▽

Definition md_landlock_restrict (h : ll_heap) (parent : option loc) (r : md_landlock_ruleset)
    (env : restrict_env) : ll_heap * (loc + Z) :=
  let above := parent ≫= λ l, ll_policies h !! l in
  if match above with Some x => MD_LANDLOCK_LAYERS <=? p_depth x | None => false end then (h, inr E2BIG)
  else if negb (re_policy env) then (h, inr ENOMEM)
  else
    match md_landlock_ruleset_new h (rs_handled r) (re_ruleset env) with
    | (h1, inr e) => (h1, inr e)
    | (h1, inl s) =>
        let p := fresh (dom (ll_policies h1)) in
        let put h parent depth := with_policies h (<[p := mk_policy 1 depth parent s]> (ll_policies h)) in
        if negb (bool_decide (rs_rules r = [])) && negb (re_rules env)
        then (md_landlock_release (put h1 None 0) (Some p), inr ENOMEM)
        else
          let h2 := with_sets (foldl retain_rule h1 (rs_rules r))
                      (<[s := mk_ruleset 1 (rs_handled r) (rs_rules r)]> (ll_sets h1)) in
          let h3 := md_landlock_retain h2 parent in
          (put h3 parent (match above with Some x => p_depth x + 1 | None => 1 end), inl p)
    end.

(** ** The check *)

(** The rules of one layer: the rights still missing, or the lookup's failure. *)
Fixpoint check_rules (matches : md_landlock_key → Z) (rs : list rule) (missing : Z) : Z + Z :=
  match rs with
  | [] => inl missing
  | x :: rs =>
      if missing =? 0 then inl missing
      else if negb (has_bits missing (r_allowed x)) then check_rules matches rs missing
      else
        let m := matches (r_key x) in
        if m <? 0 then inr m
        else check_rules matches rs (if m =? 0 then missing else Z.ldiff missing (r_allowed x))
  end.

(** The rulesets of a policy and its ancestors, innermost first. *)
Fixpoint layers_loop (fuel : nat) (h : ll_heap) (p : option loc) : list md_landlock_ruleset :=
  match fuel, p with
  | S fuel, Some l =>
      match ll_policies h !! l with
      | Some x => match ll_sets h !! p_rules x with
                  | Some r => r :: layers_loop fuel h (p_parent x)
                  | None => []
                  end
      | None => []
      end
  | _, _ => []
  end.
Definition layers (h : ll_heap) (p : option loc) : list md_landlock_ruleset :=
  layers_loop (Z.to_nat MD_LANDLOCK_LAYERS) h p.

Fixpoint check_layers (matches : md_landlock_key → Z) (ls : list md_landlock_ruleset) (access : Z) : Z :=
  match ls with
  | [] => 0
  | r :: ls =>
      match check_rules matches (rs_rules r) (Z.land access (rs_handled r)) with
      | inr e => e
      | inl missing => if negb (missing =? 0) then - EACCES else check_layers matches ls access
      end
  end.
Definition md_landlock_check (h : ll_heap) (p : option loc) (access : Z) (matches : md_landlock_key → Z) : Z :=
  check_layers matches (layers h p) access.

(** ** Access classes *)

Definition O_ACCMODE : Z := 3.
Definition O_RDONLY : Z := 0.
Definition O_WRONLY : Z := 1.
Definition O_PATH : Z := 2097152.
Definition LL_IFMT : Z := 61440.
Definition md_landlock_open_access (flags kind : Z) : Z :=
  if has_bits flags O_PATH then 0
  else if Z.land kind LL_IFMT =? 16384 then MD_LL_READ_DIR
  else Z.lor (if Z.land flags O_ACCMODE =? O_WRONLY then 0 else MD_LL_READ_FILE)
             (if Z.land flags O_ACCMODE =? O_RDONLY then 0 else MD_LL_WRITE_FILE).
Definition md_landlock_make_access (kind : Z) : Z :=
  let k := Z.land kind LL_IFMT in
  if k =? 32768 then MD_LL_MAKE_REG
  else if k =? 16384 then MD_LL_MAKE_DIR
  else if k =? 40960 then MD_LL_MAKE_SYM
  else if k =? 49152 then MD_LL_MAKE_SOCK
  else if k =? 4096 then MD_LL_MAKE_FIFO
  else if k =? 8192 then MD_LL_MAKE_CHAR
  else if k =? 24576 then MD_LL_MAKE_BLOCK
  else 0.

△

WORK REQUIRED ▸ Preserving every character, copy the records above out again.

WRITTEN REPLY ▸
Definition md_landlock_restrict (h : ll_heap) (parent : option loc) (r : md_landlock_ruleset)
    (env : restrict_env) : ll_heap * (loc + Z) :=
  let above := parent ≫= λ l, ll_policies h !! l in
  if match above with Some x => MD_LANDLOCK_LAYERS <=? p_depth x | None => false end then (h, inr E2BIG)
  else if negb (re_policy env) then (h, inr ENOMEM)
  else
    match md_landlock_ruleset_new h (rs_handled r) (re_ruleset env) with
    | (h1, inr e) => (h1, inr e)
    | (h1, inl s) =>
        let p := fresh (dom (ll_policies h1)) in
        let put h parent depth := with_policies h (<[p := mk_policy 1 depth parent s]> (ll_policies h)) in
        if negb (bool_decide (rs_rules r = [])) && negb (re_rules env)
        then (md_landlock_release (put h1 None 0) (Some p), inr ENOMEM)
        else
          let h2 := with_sets (foldl retain_rule h1 (rs_rules r))
                      (<[s := mk_ruleset 1 (rs_handled r) (rs_rules r)]> (ll_sets h1)) in
          let h3 := md_landlock_retain h2 parent in
          (put h3 parent (match above with Some x => p_depth x + 1 | None => 1 end), inl p)
    end.

(** ** The check *)

(** The rules of one layer: the rights still missing, or the lookup's failure. *)
Fixpoint check_rules (matches : md_landlock_key → Z) (rs : list rule) (missing : Z) : Z + Z :=
  match rs with
  | [] => inl missing
  | x :: rs =>
      if missing =? 0 then inl missing
      else if negb (has_bits missing (r_allowed x)) then check_rules matches rs missing
      else
        let m := matches (r_key x) in
        if m <? 0 then inr m
        else check_rules matches rs (if m =? 0 then missing else Z.ldiff missing (r_allowed x))
  end.

(** The rulesets of a policy and its ancestors, innermost first. *)
Fixpoint layers_loop (fuel : nat) (h : ll_heap) (p : option loc) : list md_landlock_ruleset :=
  match fuel, p with
  | S fuel, Some l =>
      match ll_policies h !! l with
      | Some x => match ll_sets h !! p_rules x with
                  | Some r => r :: layers_loop fuel h (p_parent x)
                  | None => []
                  end
      | None => []
      end
  | _, _ => []
  end.
Definition layers (h : ll_heap) (p : option loc) : list md_landlock_ruleset :=
  layers_loop (Z.to_nat MD_LANDLOCK_LAYERS) h p.

Fixpoint check_layers (matches : md_landlock_key → Z) (ls : list md_landlock_ruleset) (access : Z) : Z :=
  match ls with
  | [] => 0
  | r :: ls =>
      match check_rules matches (rs_rules r) (Z.land access (rs_handled r)) with
      | inr e => e
      | inl missing => if negb (missing =? 0) then - EACCES else check_layers matches ls access
      end
  end.
Definition md_landlock_check (h : ll_heap) (p : option loc) (access : Z) (matches : md_landlock_key → Z) : Z :=
  check_layers matches (layers h p) access.

(** ** Access classes *)

Definition O_ACCMODE : Z := 3.
Definition O_RDONLY : Z := 0.
Definition O_WRONLY : Z := 1.
Definition O_PATH : Z := 2097152.
Definition LL_IFMT : Z := 61440.
Definition md_landlock_open_access (flags kind : Z) : Z :=
  if has_bits flags O_PATH then 0
  else if Z.land kind LL_IFMT =? 16384 then MD_LL_READ_DIR
  else Z.lor (if Z.land flags O_ACCMODE =? O_WRONLY then 0 else MD_LL_READ_FILE)
             (if Z.land flags O_ACCMODE =? O_RDONLY then 0 else MD_LL_WRITE_FILE).
Definition md_landlock_make_access (kind : Z) : Z :=
  let k := Z.land kind LL_IFMT in
  if k =? 32768 then MD_LL_MAKE_REG
  else if k =? 16384 then MD_LL_MAKE_DIR
  else if k =? 40960 then MD_LL_MAKE_SYM
  else if k =? 49152 then MD_LL_MAKE_SOCK
  else if k =? 4096 then MD_LL_MAKE_FIFO
  else if k =? 8192 then MD_LL_MAKE_CHAR
  else if k =? 24576 then MD_LL_MAKE_BLOCK
  else 0.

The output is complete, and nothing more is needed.